Além da nova sede, a comunidade acadêmica da Uemg reivindica o aporte de R$ 7 milhões, em caráter emergencial, para repor perdas de equipamentos e material didático ocasionadas pelas chuvas. A respeito desse recurso, o subsecretário se comprometeu a disponibilizá-lo para a instituição até o final deste mês de abril.
Instituição já passou por seis enchentes
“Foi a sexta enchente que a comunidade enfrentou. Ela já vivia em uma condição precária e desrespeitosa”, explicou a deputada Beatriz Cerqueira. A parlamentar lembrou o papel inclusivo e libertador da universidade acessível para quem reside no interior do Estado. “Falar sobre a Uemg tem um recorte de classe, de gênero e raça”, ressaltou.
Ao recordar a visita técnica realizada na unidade, a deputada Lohanna (PV) afirmou: “Foi um dos dias mais tristes da minha carreira na política institucional”. Segundo ela, o Executivo deve explicações para a situação. “Seis enchentes dizem muito sobre a decisão pela omissão, pelo abandono”, criticou.
“Laboratórios e pesquisas foram perdidos. Não vale a pena reconstruir naquele mesmo local, onde tantos alagamentos ocorreram”, avaliou a deputada Bella Gonçalves (Psol). A parlamentar comunicou ainda que está sendo feita uma articulação entre deputados da ALMG para conquistar ainda mais recursos para arcar com reparos.

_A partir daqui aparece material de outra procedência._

Inductive resStep :=
| AcquireCalled
| AcquireChecks (i : nat)
| AcquireQueues (i : nat)
| AcquireGets (i : nat)
| AcquireGivesUp (i : nat) (err : string)
| Releases (i : nat)
| RefillTicks
| ShutdownCalled.
Definition res_step (s : resStep) (r : ResourceManager) : option ResourceManager :=
  match s with
  | AcquireCalled =>
    Some (mkManagerR (rm_slots r) (rm_maxWorkers r) (rm_active r) (rm_queueSize r) (rm_maxQueue r) (rm_shutdown r)
            (rm_tokens r) (rm_bucketSize r) (rm_calls r ++ [AcqNew]))
  | AcquireChecks i =>
    pc ← rm_calls r !! i;
    if decide (pc = AcqNew) then
      if rm_shutdown r then Some (setCall i (AcqOver (Some ErrShuttingDown)) r)
      else
        let checked r := if rm_maxQueue r <=? rm_queueSize r then setCall i (AcqOver (Some ErrResourceExhausted)) r
                         else setCall i AcqChecked r in
        match rm_tokens r with
        | None => Some (checked r)
        | Some t => if 0 <? t then Some (checked (setTokens (Some (t - 1)) r))
                    else Some (setCall i (AcqOver (Some ErrResourceExhausted)) r)
        end
    else None
  | AcquireQueues i =>
    pc ← rm_calls r !! i;
    if decide (pc = AcqChecked) then Some (setCall i AcqQueued (setQueue (rm_queueSize r + 1) r)) else None
  | AcquireGets i =>
    pc ← rm_calls r !! i;
    if decide (pc = AcqQueued) then
      if (rm_slots r <? rm_maxWorkers r)%nat
      then Some (setCall i AcqHolding (setQueue (rm_queueSize r - 1) (setSlots (S (rm_slots r)) (rm_active r + 1) r)))
      else None
    else None
  | AcquireGivesUp i err =>
    pc ← rm_calls r !! i;
    if decide (pc = AcqQueued) then Some (setCall i (AcqOver (Some err)) (setQueue (rm_queueSize r - 1) r)) else None
  | Releases i =>
    pc ← rm_calls r !! i;
    if decide (pc = AcqHolding) then
      match rm_slots r with
      | S n => Some (setCall i (AcqOver None) (setSlots n (rm_active r - 1) r))
      | O => None
      end
    else None
  | RefillTicks =>
    if rm_shutdown r then None
    else match rm_tokens r with
         | Some t => Some (if t <? rm_bucketSize r then setTokens (Some (t + 1)) r else r)
         | None => None
         end
  | ShutdownCalled =>
    Some (mkManagerR (rm_slots r) (rm_maxWorkers r) (rm_active r) (rm_queueSize r) (rm_maxQueue r) true (rm_tokens r)
            (rm_bucketSize r) (rm_calls r))
  end.
Fixpoint res_run (l : list resStep) (r : ResourceManager) : option ResourceManager :=
  match l with [] => Some r | s :: l => r ← res_step s r; res_run l r end.

(** ** Timeline (flow/timeline.go) *)

Record TimelineEvent := mkTimelineEvent { te_Time : Time; te_Type : string; te_Step : string; te_Duration : Duration; te_Error : string }.
Record Timeline := mkTimeline { tl_events : gmap string (list TimelineEvent); tl_maxSize : Z }.
Definition NewTimeline (maxEvents : Z) : Timeline := mkTimeline ∅ (if maxEvents <=? 0 then 1000 else maxEvents).
Definition Record_ (executionID : string) (e : TimelineEvent) (tl : Timeline) : Timeline :=
  let l := default [] (tl_events tl !! executionID) ++ [e] in
  let l := if tl_maxSize tl <? Z.of_nat (length l) then drop (length l - Z.to_nat (tl_maxSize tl)) l else l in
  mkTimeline (<[executionID := l]> (tl_events tl)) (tl_maxSize tl).
(** The subscriber: events without an execution are left out. *)
Definition timelineSubscriber (now : Time) (e : FlowEvent) (tl : Timeline) : Timeline :=
  if bool_decide (fe_Execution e = ""%string) then tl
  else Record_ (fe_Execution e) (mkTimelineEvent now (fe_Type e) (fe_Step e) (fe_Duration e) (fe_Error e)) tl.
(** [sorted] is what [sort.Slice] leaves. *)
Definition tl_Get (sorted : list TimelineEvent -> list TimelineEvent) (executionID : string) (tl : Timeline) : list TimelineEvent :=
  sorted (default [] (tl_events tl !! executionID)).
(* ===== verification/FlowTheorems.v ===== *)
(** * Pipelines and workflows: what their theorems show

    Filters, compilation, what an execution reports, redaction, and the resource
    manager under every interleaving. *)

From S2P Require Import Prelude GoStrings Keys PluginTrust PluginNet Flow.
From Stdlib Require Import Ascii String.
From stdpp Require Import base list strings gmap.

#[local] Open Scope Z_scope.

(** ** Executions *)

Section Executions.
Context `{FlowLib, GoUnicode, GoQuote}.

(** A step is reached and failed, and asked to fail the whole. *)
Definition failing (cs : CompiledStep) (x : StepResult) : Prop :=
  st_OnError (cs_Step cs) = "fail"%string /\ sr_Status x = StatusFailed.

Record reports (steps : list CompiledStep) (s : stepsState) : Prop := mkReports {
  rp_length : length (ss_steps s) = length steps;
  rp_failed : ss_panic s = None ->
    (is_Some (pr_Error (ss_result s)) <-> exists i cs x, steps !! i = Some cs /\ ss_steps s !! i = Some x /\ failing cs x);
  rp_status : Forall (fun x => sr_Status x = StatusCompleted \/ sr_Status x = StatusFailed \/ x = noStepResult) (ss_steps s);
  rp_reached : forall i cs x, steps !! i = Some cs -> ss_steps s !! i = Some x -> failing cs x ->
    forall j y, (i < j)%nat -> ss_steps s !! j = Some y -> y = noStepResult;
  rp_all : ss_panic s = None -> pr_Error (ss_result s) = None ->
    Forall2 (fun cs x => sr_StepName x = st_Name (cs_Step cs)) steps (ss_steps s) }.

Lemma reports_stop cs steps input r this panic : pr_Error r <> None \/ panic <> None ->
  (panic = None -> failing cs this) -> (panic <> None -> this = noStepResult) ->
  sr_Status this = StatusFailed \/ this = noStepResult ->
  reports (cs :: steps) (mkSteps input r (this :: repeat noStepResult (length steps)) panic).
Proof.
  intros E Fl Np St. assert (forall j y, repeat noStepResult (length steps) !! j = Some y -> y = noStepResult) as R.
  { intros j y L. by apply list_elem_of_lookup_2, list_elem_of_In, repeat_spec in L. }
  split; simpl.
  - by rewrite repeat_length.
  - intros ->. split; [|intros _; destruct (pr_Error r); [eauto|by destruct E]]. intros _. exists 0%nat, cs, this.
    split; [done|]. split; [done|by apply Fl].
  - constructor; [tauto|]. apply Forall_forall. intros x I. apply list_elem_of_In, repeat_spec in I. auto.
  - intros [|i] c x L1 L2 Fx [|j] y Lt Ly; try lia; simpl in *; by eapply R.
  - intros -> P. by destruct E.
Qed.
Lemma reports_cons cs steps x s : reports steps s -> sr_StepName x = st_Name (cs_Step cs) ->
  sr_Status x = StatusCompleted \/ sr_Status x = StatusFailed -> ~ failing cs x ->
  reports (cs :: steps) (recordStep x s).
Proof.
  intros [L F Ss R A] N St Nf. split; simpl.
  - by rewrite L.
  - intros P. rewrite (F P). split.
    + intros (i & c & y & ?). by exists (S i), c, y.
    + intros ([|i] & c & y & L1 & L2 & Fy); simpl in L1, L2; [exfalso; by simplify_eq|]. by exists i, c, y.
  - constructor; [tauto|done].
  - intros [|i] c y L1 L2 Fy [|j] z Lt Lz; simpl in L1, L2, Lz; try lia; [exfalso; by simplify_eq|].
    apply (R i c y L1 L2 Fy j z); [lia|exact Lz].
  - intros P E. constructor; [done|by apply A].
Qed.

Lemma absorb_error step p input r input' r' : absorb step p input r = Some (input', r') -> pr_Error r' = pr_Error r.
Proof.
  unfold absorb, mergeMetadata. destruct (st_Inline step), (pr_UpdatedMetadata p).
  1-2: destruct (pr_Outputs p) as [|[o|] l]; intros E; try done; by injection E as <- <-.
  all: intros E; by injection E as <- <-.
Qed.
Lemma flow_steps_report env wf id steps : forall i input r, pr_Error r = None ->
  reports steps (fs_steps (flow_steps env wf id i steps input r)).
Proof.
  induction steps as [|cs steps IH]; intros i input r E.
  - split; simpl; try done. rewrite E. intros _. split; [by intros [? ?]|by intros (i' & ? & ? & ? & _)].
  - cbn [flow_steps]. cbv zeta. destruct (pg_Process (cs_Plugin cs) _) as [input' out]. destruct out as [[p [x|]]|x|x].
    + destruct (bool_decide (st_OnError (cs_Step cs) = "fail"%string)) eqn:B.
      * apply bool_decide_eq_true in B. apply reports_stop; simpl; [by left|by split|done|by left].
      * apply bool_decide_eq_false in B. apply reports_cons; [by apply IH|done|by right|]. by intros [? _].
    + destruct p as [p|]; [destruct (absorb _ _ _ _) as [[input2 r2]|] eqn:Ab|].
      * apply reports_cons; [apply IH; by rewrite (absorb_error _ _ _ _ _ _ Ab)|done|by left|]. intros [_ F]. simpl in F. discriminate F.
      * apply reports_stop; simpl; [by right|done|done|by right].
      * apply reports_cons; [by apply IH|done|by left|]. intros [_ F]. simpl in F. discriminate F.
    + apply reports_stop; simpl; [by right|done|done|by right].
    + apply reports_stop; simpl; [by right|done|done|by right].
Qed.

(** C23: An execution reports what happened: a workflow that returns has one
    result per step; it is recorded as failed, with the error, exactly when a
    step marked to fail it failed, and then nothing after that step ran;
    otherwise it is completed and every step has its result.  No step is ever
    recorded as skipped. *)
Theorem executions_report_their_steps env name input e e' input' events r :
  fx_Execute env name input e = (e', input', events, Ok r) ->
  exists cw x, cw ∈ fx_compiled e /\ wf_Name (cw_Workflow cw) = name /\ GetExecution (xe_id env) e' = Some x /\
    length (ex_Steps x) = length (cw_Steps cw) /\
    (ex_Status x = StatusFailed <-> exists i cs y, cw_Steps cw !! i = Some cs /\ ex_Steps x !! i = Some y /\ failing cs y) /\
    (ex_Status x = StatusFailed <-> pr_Error r = Some (ex_Error x)) /\
    (ex_Status x <> StatusFailed -> ex_Status x = StatusCompleted /\
       Forall2 (fun cs y => sr_StepName y = st_Name (cs_Step cs)) (cw_Steps cw) (ex_Steps x)) /\
    (forall i cs y j z, cw_Steps cw !! i = Some cs -> ex_Steps x !! i = Some y -> failing cs y ->
       (i < j)%nat -> ex_Steps x !! j = Some z -> z = noStepResult) /\
    Forall (fun y => sr_Status y <> StatusSkipped) (ex_Steps x).
Proof.
  unfold fx_Execute. destruct (filter _ (fx_compiled e)) as [|cw l] eqn:Fl; [done|]. cbv zeta.
  assert (cw ∈ filter (fun cw => wf_Name (cw_Workflow cw) = name) (fx_compiled e)) as I by (rewrite Fl; set_solver).
  apply list_elem_of_filter in I as [Nm I].
  pose proof (flow_steps_report env (wf_Name (cw_Workflow cw)) (xe_id env) (cw_Steps cw) 0 input newResult eq_refl) as [L F S R A].
  set (s := fs_steps _) in *. destruct (ss_panic s) as [|] eqn:P; [done|]. intros E. injection E as <- _ _ <-.
  exists cw, (finished env (mkExecution (xe_id env) (wf_Name (cw_Workflow cw)) (oi_Key input) (oi_Bucket input) StatusRunning
    (xe_start env) None (repeat noStepResult (length (cw_Steps cw))) "") s).
  unfold finished, GetExecution. rewrite P. specialize (F eq_refl). specialize (A eq_refl).
  assert (Forall (fun y => sr_Status y <> StatusSkipped) (ss_steps s)) as Sk.
  { eapply Forall_impl; [exact S|]. intros y [->|[->| ->]]; done. }
  destruct (pr_Error (ss_result s)) as [x|]; simpl; rewrite lookup_insert_eq; (split; [done|]; split; [done|]; split; [done|]; split; [done|]).
  - rewrite <- F. split; [split; [by eauto|done]|]. split; [done|]. split; [by intros []|]. split; [|done].
    intros. by eapply R.
  - rewrite <- F. split; [split; [done|by intros [? ?]]|]. split; [done|]. split; [by auto|]. split; [|done].
    intros. by eapply R.
Qed.
End Executions.

(** ** Compilation *)

Section Compilation.
Context `{FlowLib, GoUnicode, GoQuote}.

Definition runnable (plugins : gmap string Plugin) (w : Workflow) : Prop :=
  wf_Steps w <> [] /\ Forall (fun s => is_Some (plugins !! st_Plugin s)) (wf_Steps w).
(** A compiled workflow is its source with the plugins looked up. *)
Definition linked (plugins : gmap string Plugin) (w : Workflow) (cw : CompiledWorkflow) : Prop :=
  cw_Workflow cw = w /\ cs_Step <$> cw_Steps cw = wf_Steps w /\
  Forall (fun cs => plugins !! st_Plugin (cs_Step cs) = Some (cs_Plugin cs)) (cw_Steps cw).

Lemma compileSteps_spec plugins steps : forall i,
  match compileSteps plugins i steps with
  | Ok l => cs_Step <$> l = steps /\ Forall (fun cs => plugins !! st_Plugin (cs_Step cs) = Some (cs_Plugin cs)) l
  | Err _ => ~ Forall (fun s => is_Some (plugins !! st_Plugin s)) steps
  | Panic _ => False
  end.
Proof.
  induction steps as [|s steps IH]; intros i; cbn [compileSteps]; [done|].
  destruct (plugins !! st_Plugin s) as [p|] eqn:P.
  - specialize (IH (i + 1)). destruct (compileSteps plugins (i + 1) steps) as [l|x|x]; simpl.
    + destruct IH as [E F]. rewrite <- E. split; [done|]. by constructor.
    + by rewrite Forall_cons; intros [_ ?].
    + done.
  - rewrite Forall_cons, P. by intros [[? ?] _].
Qed.
Lemma compileOne_spec plugins w :
  match compileOne plugins w with Ok cw => runnable plugins w /\ linked plugins w cw | Err _ => ~ runnable plugins w | Panic _ => False end.
Proof.
  unfold compileOne, runnable, linked. destruct (wf_Steps w) as [|s steps] eqn:S; [by intros [? _]|].
  pose proof (compileSteps_spec plugins (s :: steps) 0) as C. destruct (compileSteps _ _ _) as [l|x|x]; simpl; [|tauto|done].
  destruct C as [E F]. split; [|done]. split; [done|]. rewrite <- E. clear E S. induction F as [|cs l L F IH]; [done|].
  csimpl. constructor; [by rewrite L|done].
Qed.

(** Compilation is all or nothing: it succeeds exactly when every enabled
    workflow has steps and only registered plugins, and then gives the enabled
    workflows in order, each with its own steps and their plugins. *)
Theorem compile_spec plugins cfg :
  (is_ok (Compile plugins cfg) = true <-> Forall (runnable plugins) (filter (fun w => wf_Enabled w = true) cfg)) /\
  forall l, Compile plugins cfg = Ok l -> Forall2 (linked plugins) (filter (fun w => wf_Enabled w = true) cfg) l.
Proof.
  induction cfg as [|w cfg [IH1 IH2]]; cbn [Compile].
  - split; [done|]. intros l [= <-]. constructor.
  - rewrite filter_cons. destruct (wf_Enabled w) eqn:En; simpl; [|done]. rewrite Forall_cons.
    pose proof (compileOne_spec plugins w) as C. destruct (compileOne plugins w) as [cw|x|x]; simpl; [|split; [split; [done|tauto]|done]|done].
    destruct C as [R L]. destruct (Compile plugins cfg) as [l|x|x]; simpl in *.
    + split; [tauto|]. intros l' [= <-]. constructor; [done|by apply IH2].
    + split; [|done]. split; [done|]. intros [_ F]. by apply IH1 in F.
    + split; [|done]. split; [done|]. intros [_ F]. by apply IH1 in F.
Qed.
End Compilation.

(** ** Filters of pipelines *)

Section Filters.
Context `{GoUnicode}.

(** A quoted content type restricts nothing: a filter in which every
    condition on the content type quotes its value, with either quote, and that
    has no condition on metadata accepts every object. *)
Theorem quoted_filters_accept_everything filter contentType metadata :
  Forall (fun part => HasPrefix (TrimSpace part) "metadata." = false /\
            (HasPrefix (TrimSpace part) "content-type" = true -> exists q, q ∈ quotes /\ Contains (TrimSpace part) q = true))
    (SplitOn "and" (ToLower filter)) ->
  evaluateFilter filter contentType metadata = true.
Proof.
  unfold evaluateFilter. induction 1 as [|part rest [M C] _ IH]; [done|]. cbn [pl_filterParts].
  destruct (HasPrefix (TrimSpace part) "content-type") eqn:P.
  - destruct (C eq_refl) as (q & Q & I). assert (pl_extractFilterValue (TrimSpace part) = ""%string) as ->.
    { unfold pl_extractFilterValue. apply bool_decide_eq_true in I as [i I].
      assert (q = "'"%string \/ q = String (ascii_of_nat 34) EmptyString) as [->| ->] by (unfold quotes in Q; set_solver).
      - by rewrite I.
      - rewrite I. by destruct (Index _ "'"). }
    assert (Contains (ToLower contentType) "" = true) as ->.
    { apply bool_decide_eq_true. exists 0%nat. by destruct (ToLower contentType). }
    simpl. rewrite M. simpl. by destruct (HasPrefix (TrimSpace part) "size").
  - simpl. rewrite M. simpl. by destruct (HasPrefix (TrimSpace part) "size").
Qed.
End Filters.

Uemg garante formação profissional em polo moveleiro
Conforme a diretora Kelly da Silva, a Uemg de Ubá conta com 400 estudantes matriculados em cinco cursos, sendo um deles oferecido fora da sede. A instituição recebe alunos de aproximadamente 20 municípios da Zona da Mata e já formou mais de 600 profissionais, responsáveis por atuar em diferentes estados do Brasil e até no exterior.
Kelly da Silva destaca o caso dos designers graduados, prontos para trabalhar na região – o terceiro maior polo moveleiro do Brasil. Inclusive, por meio de bolsas, estágios e projetos sustentados com emendas parlamentares, a unidade movimenta mais de R$ 1 milhão por ano na economia local.

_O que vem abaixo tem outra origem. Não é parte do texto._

(** * ma.py: the article management script of chugakujukenpasssite

    A shallow embedding of [src/scripts/ma.py] and the properties of its
    frontmatter parser, its page template and its processing pipeline.

    Python strings are sequences of Unicode code points; they are modelled as
    lists of code points.  The string methods the script calls ([startswith],
    [split], [strip], [in], [join]) are written out after CPython's
    behaviour.  Exceptions are values of an error monad; the calls to the
    text-generation service and to the file system are answered by a [world]
    of oracles, and every such call is recorded in a trace. *)

From Stdlib Require Import String Ascii.
From Stdlib Require Import List ZArith NArith Bool Lia.
Import ListNotations.

Set Implicit Arguments.

(** ** Strings *)

Definition char := N.
Definition str := list char.

(** Decoding of the UTF-8 bytes of a literal of this file into code points
    (the script's literals contain Japanese text). *)
Fixpoint utf8_decode (bs : list N) : str :=
  match bs with
  | [] => []
  | b0 :: r0 =>
    if (b0 <? 128)%N then b0 :: utf8_decode r0
    else match r0 with
    | [] => [b0]
    | b1 :: r1 =>
      if (b0 <? 224)%N then
        ((b0 - 192) * 64 + (b1 - 128))%N :: utf8_decode r1
      else match r1 with
      | [] => [b0; b1]
      | b2 :: r2 =>
        if (b0 <? 240)%N then
          ((b0 - 224) * 4096 + (b1 - 128) * 64 + (b2 - 128))%N :: utf8_decode r2
        else match r2 with
        | [] => [b0; b1; b2]
        | b3 :: r3 =>
          ((b0 - 240) * 262144 + (b1 - 128) * 4096 + (b2 - 128) * 64 + (b3 - 128))%N
            :: utf8_decode r3
        end
      end
    end
  end.

Definition utf8 (s : string) : str :=
  utf8_decode (map N_of_ascii (list_ascii_of_string s)).

Definition dquote : char := 34%N.
Definition squote : char := 39%N.
Definition newline : char := 10%N.
Definition hyphen : char := 45%N.
Definition underscore : char := 95%N.

Fixpoint str_eqb (a b : str) : bool :=
  match a, b with
  | [], [] => true
  | x :: a', y :: b' => (x =? y)%N && str_eqb a' b'
  | _, _ => false
  end.

(** [Py_UNICODE_ISSPACE]: the characters [str.strip()] removes and the regular
    expression class [\s] matches on a [str] pattern. *)
Definition isspace (c : char) : bool :=
  ((9 <=? c) && (c <=? 13) || (28 <=? c) && (c <=? 32)
   || (c =? 133) || (c =? 160) || (c =? 5760)
   || (8192 <=? c) && (c <=? 8202)
   || (c =? 8232) || (c =? 8233) || (c =? 8239) || (c =? 8287)
   || (c =? 12288))%N.

(** [s.startswith(prefix)] *)
Fixpoint startswith (s prefix : str) {struct prefix} : bool :=
  match prefix, s with
  | [], _ => true
  | p :: prefix', c :: s' => (c =? p)%N && startswith s' prefix'
  | _ :: _, [] => false
  end.
(** The velocity component [sprite_boundary_update] leaves, from the old one
    and the tests at the near (left, top) and the far (right, bottom) edge. *)
Definition reflected (at_near at_far : bool) (v : Q) : Q :=
  if at_near then Qabs v else if at_far then - Qabs v else v.

(** ** Example worlds *)

(** The world a run ends in ([w] itself if the run throws). *)
Definition world_after {A} (m : M A) (w : World) : World :=
  match m w with Some (_, w') => w' | None => w end.

(** A new sketch with the default 100 x 100 beaker at the origin. *)
Definition fresh_world : World := empty_world (Beaker_new 100 100 0 0 None None).

(** Constant clocks and random sources; an engine that draws sprites in
    creation order. *)
Definition always (q : Q) : nat -> Q := fun _ => q.
Definition creation_order : nat -> Q := fun n => inject_Z (Z.of_nat n).

(** One proton and one weak conjugate base, both placed with
    [Math.random() = 0]: the proton at (6,6), the base at (16,16), their
    colliders overlapping. *)
Definition pair_world : World :=
  world_after (exec addParticles (always 0) creation_order Proton 1;
               addParticles (always 0) creation_order WeakConjugateBase 1)
              fresh_world.

(** [pair_world] after one step taken at clock time 0. *)
Definition pair_world_stepped : World :=
  world_after (step (always 0) (always 0) circle_overlapPoint circle_overlap)
              pair_world.

(** Three protons, added one after the other. *)
Definition three_protons : World :=
  world_after (addParticles (always (1 # 2)) creation_order Proton 3) fresh_world.

(** Two weak conjugate bases and no proton. *)
Definition bases_only : World :=
  world_after (addParticles (always (1 # 2)) creation_order WeakConjugateBase 2)
              fresh_world.

(** A class whose function name a bundler has shortened to "e" while its
    prototype still says "WeakConjugateBase". *)
Definition mangled_WeakConjugateBase : ParticleCtor :=
  mkCtor "e" (Some "WeakConjugateBase"%string) WeakConjugateBase_.

(** Two weak conjugate bases added through the mangled class. *)
Definition mangled_world : World :=
  world_after (addParticles (always (1 # 2)) creation_order
                            mangled_WeakConjugateBase 2)
              fresh_world.

(** A beaker whose solution is 30 wide: too narrow for a conjugate base
    (diameter 32). *)
Definition narrow_world : World := empty_world (Beaker_new 30 100 0 0 None None).

(** [pair_world] after its base (sprite 4) captured its proton (sprite 1)
    at clock time 1000 with random fraction 1/2: the release is due at
    2000. *)
Definition pair_world_bonded : World :=
  world_after (reacts_with_Proton (always 1000) (always (1 # 2)) 4 1) pair_world.

(** Two protons and one weak conjugate base, all placed with
    [Math.random() = 0]: the protons (sprites 1 and 3) at (6,6), the base
    (sprite 6) at (16,16). *)
Definition crowded_world : World :=
  world_after (exec addParticles (always 0) creation_order Proton 2;
               addParticles (always 0) creation_order WeakConjugateBase 1)
              fresh_world.

(** A clock that reads 1000 first and 5000 from then on. *)
Definition late_clock : nat -> Q := fun n => match n with O => 1000 | S _ => 5000 end.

“Pensar em educação é pensar em desenvolvimento regional, nacional”, refletiu. A diretora também mencionou a qualificação de docentes e discentes, dedicados a pesquisas de prevenção a enchentes, entre outros temas.
“Apesar de estarmos em um galpão improvisado, trabalhamos muito e conquistamos vitórias importantes. Imaginem o que seremos capazes de fazer em um espaço adequado”, enfatizou. Concordando com ela, o vice-diretor Jorge de Assis Costa reforçou a necessidade de infraestrutura.
“Essa chuva tirou do bueiro muito mais que barro”, apontou o estudante do curso de Design, Douglas Marciano Braz. Ele fez referência à própria situação para exemplificar como o acesso à universidade pode mudar realidades, tirando pessoas de trabalhos subservientes e oportunizando alternativas melhores.